Excerpted data Block Start

(** The state [login] leaves after a successful probe. *)
Lemma login_success_state (h t p : string) (w : World) :
  (probe (driver_calls w) h t p).1 = None →
  ∃ n, (login h t p w).1 = Ok (login_message h (uuid4 (uuid_draws w)))
       ∧ (login h t p w).2
         = set_sessions
             (<[uuid4 (uuid_draws w) := new_session w h t p]> (sessions w))
             (tick_clock (tick_clock (tick_uuid (add_driver_calls n w)))).
Proof.
  intros P. rewrite login_eq.
  destruct (probe _ _ _ _) as [[c|] n]; simpl in P; [discriminate|].
  by exists n.
Qed.
(** * City navigation: graph store, indexed min-heap, Dijkstra, A*, BFS, DFS

    A shallow embedding of the C sources [graph.c], [graph.h], [algorithms.c]
    and [algorithms.h].  C [int] values are integers in [Z]; the arithmetic
    that can leave the 32-bit range is wrapped explicitly with [wrap].
    Arrays are lists read and written through [aget] and [aset], which
    report an access outside the allocated block as [OutOfBounds].  Loops
    whose termination is not structural carry a fuel counter and report
    [OutOfFuel] when it is exhausted.  The searches are embedded twice:
    as functions of the graph, and (module [Mem]) as programs whose state
    is the graph object, which are shown to read it only. *)

From stdpp Require Import base decidable option list numbers strings.
From Stdlib Require Import ZArith Lia.

Local Open Scope Z_scope.

(** ** Machine integers *)

Definition INT_MIN : Z := - 2 ^ 31.
Definition INT_MAX : Z := 2 ^ 31 - 1.

(** Two's complement wrap-around of a 32-bit signed [int]. *)
Definition wrap (z : Z) : Z := (z + 2 ^ 31) `mod` 2 ^ 32 - 2 ^ 31.

Definition in_int (z : Z) : Prop := INT_MIN ≤ z ≤ INT_MAX.

(** Constants of [graph.h]. *)
Definition MAX_CITY_NAME : Z := 50.
Definition INF : Z := 999999.

(** Size of the heap position table ([createMinHeap]). *)
Definition POS_SIZE : Z := 1000.

(** ** Outcomes of a run *)

Inductive result (A : Type) : Type :=
| Ok (a : A)
| OutOfBounds
| OutOfFuel.
Arguments Ok {A} a.
Arguments OutOfBounds {A}.
Arguments OutOfFuel {A}.

Global Instance result_ret : MRet result := fun A a => Ok a.
Global Instance result_bind : MBind result := fun A B f r =>
  match r with
  | Ok a => f a
  | OutOfBounds => OutOfBounds
  | OutOfFuel => OutOfFuel
  end.

Definition is_Ok {A} (r : result A) : Prop := ∃ a, r = Ok a.

(** ** Arrays *)

(** [a[i]] as an rvalue. *)
Definition aget {A} (l : list A) (i : Z) : result A :=
  if bool_decide (0 ≤ i) then
    match l !! Z.to_nat i with
    | Some a => Ok a
    | None => OutOfBounds
    end
  else OutOfBounds.

(** [a[i] = v]. *)
Definition aset {A} (l : list A) (i : Z) (v : A) : result (list A) :=
  if bool_decide (0 ≤ i < Z.of_nat (length l)) then Ok (<[Z.to_nat i := v]> l)
  else OutOfBounds.

(** ** Graph store ([graph.h], [graph.c]) *)

Record Edge := mkEdge {
  destCityID : Z;
  distance : Z
}.

Record City := mkCity {
  cityID : Z;
  cityName : string;
  x : Z;
  y : Z;
  adjList : list Edge
}.

(** The [cities] list holds the first [numCities] slots of the C array;
    the remaining slots up to [capacity] are never read. *)
Record Graph := mkGraph {
  cities : list City;
  capacity : Z
}.

Definition numCities (g : Graph) : Z := Z.of_nat (length (cities g)).

Definition createGraph (initialCapacity : Z) : Graph :=
  {| cities := []; capacity := initialCapacity |}.

Fixpoint findCityIndex_from (cs : list City) (i : Z) (id : Z) : Z :=
  match cs with
  | [] => -1
  | c :: cs' => if cityID c =? id then i else findCityIndex_from cs' (i + 1) id
  end.

Definition findCityIndex (g : Graph) (id : Z) : Z :=
  findCityIndex_from (cities g) 0 id.

(** [strncpy] of at most [MAX_CITY_NAME - 1] characters. *)
Definition copyName (name : string) : string :=
  String.substring 0 (Z.to_nat (MAX_CITY_NAME - 1)) name.

(** [addCity]: the returned integer is the C return value.  When the
    storage is full the capacity is doubled and the array reallocated; an
    allocation of a positive size is taken to succeed, one of size 0 or of
    a negative element count yields [NULL], and [addCity] then returns 0
    with the capacity already overwritten. *)
Definition addCity (g : Graph) (id : Z) (name : string) (cx cy : Z)
  : result (Z * Graph) :=
  if negb (findCityIndex g id =? -1) then Ok (0, g)
  else
    let new := mkCity id (copyName name) cx cy [] in
    if numCities g >=? capacity g then
      let cap := wrap (capacity g * 2) in
      if cap <=? 0 then Ok (0, {| cities := cities g; capacity := cap |})
      else if numCities g <? cap then
        Ok (1, {| cities := cities g ++ [new]; capacity := cap |})
      else OutOfBounds
    else Ok (1, {| cities := cities g ++ [new]; capacity := capacity g |}).

(** The unlinking loop of [deleteCity] over one adjacency list. *)
Fixpoint unlinkEdgesTo (id : Z) (l : list Edge) : list Edge :=
  match l with
  | [] => []
  | e :: l' =>
      if destCityID e =? id then unlinkEdgesTo id l'
      else e :: unlinkEdgesTo id l'
  end.

Definition setAdjList (c : City) (l : list Edge) : City :=
  {| cityID := cityID c; cityName := cityName c; x := x c; y := y c;
     adjList := l |}.

(** First loop of [deleteCity]: every slot but [index] is scanned. *)
Fixpoint unlinkAll (cs : list City) (i index id : Z) : list City :=
  match cs with
  | [] => []
  | c :: cs' =>
      (if i =? index then c else setAdjList c (unlinkEdgesTo id (adjList c)))
        :: unlinkAll cs' (i + 1) index id
  end.

Definition deleteCity (g : Graph) (id : Z) : Z * Graph :=
  let index := findCityIndex g id in
  if index =? -1 then (0, g)
  else
    (1, {| cities := delete (Z.to_nat index) (unlinkAll (cities g) 0 index id);
           capacity := capacity g |}).

(** The search loop of [addRoad]: overwrite the weight of the first edge to
    [toCityID], if there is one. *)
Fixpoint updateRoad (l : list Edge) (toCityID dist : Z) : option (list Edge) :=
  match l with
  | [] => None
  | e :: l' =>
      if destCityID e =? toCityID then Some (mkEdge (destCityID e) dist :: l')
      else cons e <$> updateRoad l' toCityID dist
  end.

Excerpted data Block End

> **Your task**: Retype the records above in full, exactly as they appear.

> **Solution for this problem**:
(** The state [login] leaves after a successful probe. *)
Lemma login_success_state (h t p : string) (w : World) :
  (probe (driver_calls w) h t p).1 = None →
  ∃ n, (login h t p w).1 = Ok (login_message h (uuid4 (uuid_draws w)))
       ∧ (login h t p w).2
         = set_sessions
             (<[uuid4 (uuid_draws w) := new_session w h t p]> (sessions w))
             (tick_clock (tick_clock (tick_uuid (add_driver_calls n w)))).
Proof.
  intros P. rewrite login_eq.
  destruct (probe _ _ _ _) as [[c|] n]; simpl in P; [discriminate|].
  by exists n.
Qed.
(** * City navigation: graph store, indexed min-heap, Dijkstra, A*, BFS, DFS

    A shallow embedding of the C sources [graph.c], [graph.h], [algorithms.c]
    and [algorithms.h].  C [int] values are integers in [Z]; the arithmetic
    that can leave the 32-bit range is wrapped explicitly with [wrap].
    Arrays are lists read and written through [aget] and [aset], which
    report an access outside the allocated block as [OutOfBounds].  Loops
    whose termination is not structural carry a fuel counter and report
    [OutOfFuel] when it is exhausted.  The searches are embedded twice:
    as functions of the graph, and (module [Mem]) as programs whose state
    is the graph object, which are shown to read it only. *)

From stdpp Require Import base decidable option list numbers strings.
From Stdlib Require Import ZArith Lia.

Local Open Scope Z_scope.

(** ** Machine integers *)

Definition INT_MIN : Z := - 2 ^ 31.
Definition INT_MAX : Z := 2 ^ 31 - 1.

(** Two's complement wrap-around of a 32-bit signed [int]. *)
Definition wrap (z : Z) : Z := (z + 2 ^ 31) `mod` 2 ^ 32 - 2 ^ 31.

Definition in_int (z : Z) : Prop := INT_MIN ≤ z ≤ INT_MAX.

(** Constants of [graph.h]. *)
Definition MAX_CITY_NAME : Z := 50.
Definition INF : Z := 999999.

(** Size of the heap position table ([createMinHeap]). *)
Definition POS_SIZE : Z := 1000.

(** ** Outcomes of a run *)

Inductive result (A : Type) : Type :=
| Ok (a : A)
| OutOfBounds
| OutOfFuel.
Arguments Ok {A} a.
Arguments OutOfBounds {A}.
Arguments OutOfFuel {A}.

Global Instance result_ret : MRet result := fun A a => Ok a.
Global Instance result_bind : MBind result := fun A B f r =>
  match r with
  | Ok a => f a
  | OutOfBounds => OutOfBounds
  | OutOfFuel => OutOfFuel
  end.

Definition is_Ok {A} (r : result A) : Prop := ∃ a, r = Ok a.

(** ** Arrays *)

(** [a[i]] as an rvalue. *)
Definition aget {A} (l : list A) (i : Z) : result A :=
  if bool_decide (0 ≤ i) then
    match l !! Z.to_nat i with
    | Some a => Ok a
    | None => OutOfBounds
    end
  else OutOfBounds.

(** [a[i] = v]. *)
Definition aset {A} (l : list A) (i : Z) (v : A) : result (list A) :=
  if bool_decide (0 ≤ i < Z.of_nat (length l)) then Ok (<[Z.to_nat i := v]> l)
  else OutOfBounds.

(** ** Graph store ([graph.h], [graph.c]) *)

Record Edge := mkEdge {
  destCityID : Z;
  distance : Z
}.

Record City := mkCity {
  cityID : Z;
  cityName : string;
  x : Z;
  y : Z;
  adjList : list Edge
}.

(** The [cities] list holds the first [numCities] slots of the C array;
    the remaining slots up to [capacity] are never read. *)
Record Graph := mkGraph {
  cities : list City;
  capacity : Z
}.

Definition numCities (g : Graph) : Z := Z.of_nat (length (cities g)).

Definition createGraph (initialCapacity : Z) : Graph :=
  {| cities := []; capacity := initialCapacity |}.

Fixpoint findCityIndex_from (cs : list City) (i : Z) (id : Z) : Z :=
  match cs with
  | [] => -1
  | c :: cs' => if cityID c =? id then i else findCityIndex_from cs' (i + 1) id
  end.

Definition findCityIndex (g : Graph) (id : Z) : Z :=
  findCityIndex_from (cities g) 0 id.

(** [strncpy] of at most [MAX_CITY_NAME - 1] characters. *)
Definition copyName (name : string) : string :=
  String.substring 0 (Z.to_nat (MAX_CITY_NAME - 1)) name.

(** [addCity]: the returned integer is the C return value.  When the
    storage is full the capacity is doubled and the array reallocated; an
    allocation of a positive size is taken to succeed, one of size 0 or of
    a negative element count yields [NULL], and [addCity] then returns 0
    with the capacity already overwritten. *)
Definition addCity (g : Graph) (id : Z) (name : string) (cx cy : Z)
  : result (Z * Graph) :=
  if negb (findCityIndex g id =? -1) then Ok (0, g)
  else
    let new := mkCity id (copyName name) cx cy [] in
    if numCities g >=? capacity g then
      let cap := wrap (capacity g * 2) in
      if cap <=? 0 then Ok (0, {| cities := cities g; capacity := cap |})
      else if numCities g <? cap then
        Ok (1, {| cities := cities g ++ [new]; capacity := cap |})
      else OutOfBounds
    else Ok (1, {| cities := cities g ++ [new]; capacity := capacity g |}).

(** The unlinking loop of [deleteCity] over one adjacency list. *)
Fixpoint unlinkEdgesTo (id : Z) (l : list Edge) : list Edge :=
  match l with
  | [] => []
  | e :: l' =>
      if destCityID e =? id then unlinkEdgesTo id l'
      else e :: unlinkEdgesTo id l'
  end.

Definition setAdjList (c : City) (l : list Edge) : City :=
  {| cityID := cityID c; cityName := cityName c; x := x c; y := y c;
     adjList := l |}.

(** First loop of [deleteCity]: every slot but [index] is scanned. *)
Fixpoint unlinkAll (cs : list City) (i index id : Z) : list City :=
  match cs with
  | [] => []
  | c :: cs' =>
      (if i =? index then c else setAdjList c (unlinkEdgesTo id (adjList c)))
        :: unlinkAll cs' (i + 1) index id
  end.

Definition deleteCity (g : Graph) (id : Z) : Z * Graph :=
  let index := findCityIndex g id in
  if index =? -1 then (0, g)
  else
    (1, {| cities := delete (Z.to_nat index) (unlinkAll (cities g) 0 index id);
           capacity := capacity g |}).

(** The search loop of [addRoad]: overwrite the weight of the first edge to
    [toCityID], if there is one. *)
Fixpoint updateRoad (l : list Edge) (toCityID dist : Z) : option (list Edge) :=
  match l with
  | [] => None
  | e :: l' =>
      if destCityID e =? toCityID then Some (mkEdge (destCityID e) dist :: l')
      else cons e <$> updateRoad l' toCityID dist
  end.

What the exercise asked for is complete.